The Centers for Medicare and Medicaid Services announced it will loosen reporting requirements for Medicare quality reporting programs in light of the pandemic.
Designer Christian Siriano, of “Project Runway” fame, said his company will start making face masks for New York hospitals. (Vulture)
Germany has rapidly rising infection counts but a low death rate.
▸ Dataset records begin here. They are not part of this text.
Definition is_sign (c : ascii) : bool :=
  (byte_val c =? 45) || (byte_val c =? 43).

(** The loop of the fast path of [Atoi]:
    [for _, ch := range []byte(s) { ch -= '0'; if ch > 9 { fail }; n = n*10 + int(ch) }]. *)
Fixpoint fast_loop (s : string) (n : Z) : option Z :=
  match s with
  | EmptyString => Some n
  | String ch s' =>
      let d := sub0 ch in
      if 9 <? d then None else fast_loop s' (Int.add (Int.mul n 10) d)
  end.

Definition lower (c : Z) : Z := Z.lor c 32.

Definition cutoff10 : Z := Int.maxUint64 / 10 + 1.

(** The loop of [ParseUint(s, 10, 64)]. *)
Fixpoint ParseUint_loop (s : string) (n : Z) : Z * option NumErrKind :=
  match s with
  | EmptyString => (n, None)
  | String ch s' =>
      let c := byte_val ch in
      let digit :=
        if (48 <=? c) && (c <=? 57) then Some (c - 48)
        else if (97 <=? lower c) && (lower c <=? 122)
             then Some (lower c - 97 + 10)
             else None in
      match digit with
      | None => (0, Some ErrSyntax)
      | Some d =>
          if 10 <=? d then (0, Some ErrSyntax)
          else if cutoff10 <=? n then (Int.maxUint64, Some ErrRange)
          else
            let n' := Int.wrapu (n * 10) in
            let n1 := Int.wrapu (n' + d) in
            if (n1 <? n') || (Int.maxUint64 <? n1)
            then (Int.maxUint64, Some ErrRange)
            else ParseUint_loop s' n1
      end
  end.

Definition ParseUint10 (s : string) : Z * option NumErrKind :=
  match s with
  | EmptyString => (0, Some ErrSyntax)
  | _ => ParseUint_loop s 0
  end.

(** [ParseInt(s, 10, 0)]; the error is its kind, the caller fills in
    [Func] and [Num]. *)
Definition ParseInt10 (s : string) : Z * option NumErrKind :=
  match s with
  | EmptyString => (0, Some ErrSyntax)
  | String c0 rest =>
      let neg := byte_val c0 =? 45 in
      let s1 := if (byte_val c0 =? 43) || neg then rest else s in
      let '(un, err) := ParseUint10 s1 in
      match err with
      | Some ErrSyntax => (0, Some ErrSyntax)
      | _ =>
          let cutoff := 2 ^ 63 in
          if negb neg && (cutoff <=? un) then (cutoff - 1, Some ErrRange)
          else if neg && (cutoff <? un) then (- cutoff, Some ErrRange)
          else
            let n := Int.wrap un in
            ((if neg then Int.neg n else n), None)
      end
  end.

Definition Atoi (s : string) : Z * option error :=
  let sLen := Z.of_nat (String.length s) in
  if (0 <? sLen) && (sLen <? 19) then
    match s with
    | EmptyString => (0, Some (syntaxError "Atoi" s))
    | String c0 rest =>
        let s1 := if is_sign c0 then rest else s in
        if is_sign c0 && (Z.of_nat (String.length s1) <? 1)
        then (0, Some (syntaxError "Atoi" s))
        else
          match fast_loop s1 0 with
          | None => (0, Some (syntaxError "Atoi" s))
          | Some n => ((if byte_val c0 =? 45 then Int.neg n else n), None)
          end
    end
  else
    let '(i64, err) := ParseInt10 s in
    (i64, option_map (NumError "Atoi" s) err).

End strconv.

(** ** [strings.Split] and [strings.Fields]

    The two functions of the Go standard library the programs split the
    body with. *)

Module strings.

(** [strings.Split(s, sep)] for a separator of one byte: the pieces of [s]
    between the occurrences of [sep]; one more piece than occurrences, so
    at least one, and pieces may be empty. *)
Fixpoint Split (s : string) (sep : ascii) : list string :=
  match s with
  | EmptyString => [EmptyString]
  | String c s' =>
      if Ascii.eqb c sep then EmptyString :: Split s' sep
      else match Split s' sep with
           | t :: ts => String c t :: ts
           | [] => [String c EmptyString]
           end
  end.

Definition b (c : ascii) : Z := strconv.byte_val c.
It’s all about the testing. (PMLiVE)
Russia has fewer cases than Luxembourg?!? (CNN)
The CDC is set to provide $80 million in funds for COVID-19 response to Native American tribes and their organizations, the Department of Health and Human Services announced.
Health officials in Ohio ordered a halt to “nonessential and elective surgical” abortion. (The Cut)
Meanwhile, celebrities are trying to get their plastic surgery done while shows and films are on hiatus. (VICE)
The European Society of Intensive Care Medicine released guidelines on caring for critically-ill COVID-19 patients and protecting doctors in the ICU.
Canada became the first country to officially say it’s not going to the Tokyo Olympic games if they are not postponed to 2021. (ESPN)
About those White House press briefings on coronavirus…The Atlantic makes the case that they’re turning in to campaign events offering questionable information and should be ignored by the media, and STAT has a who’s who for them.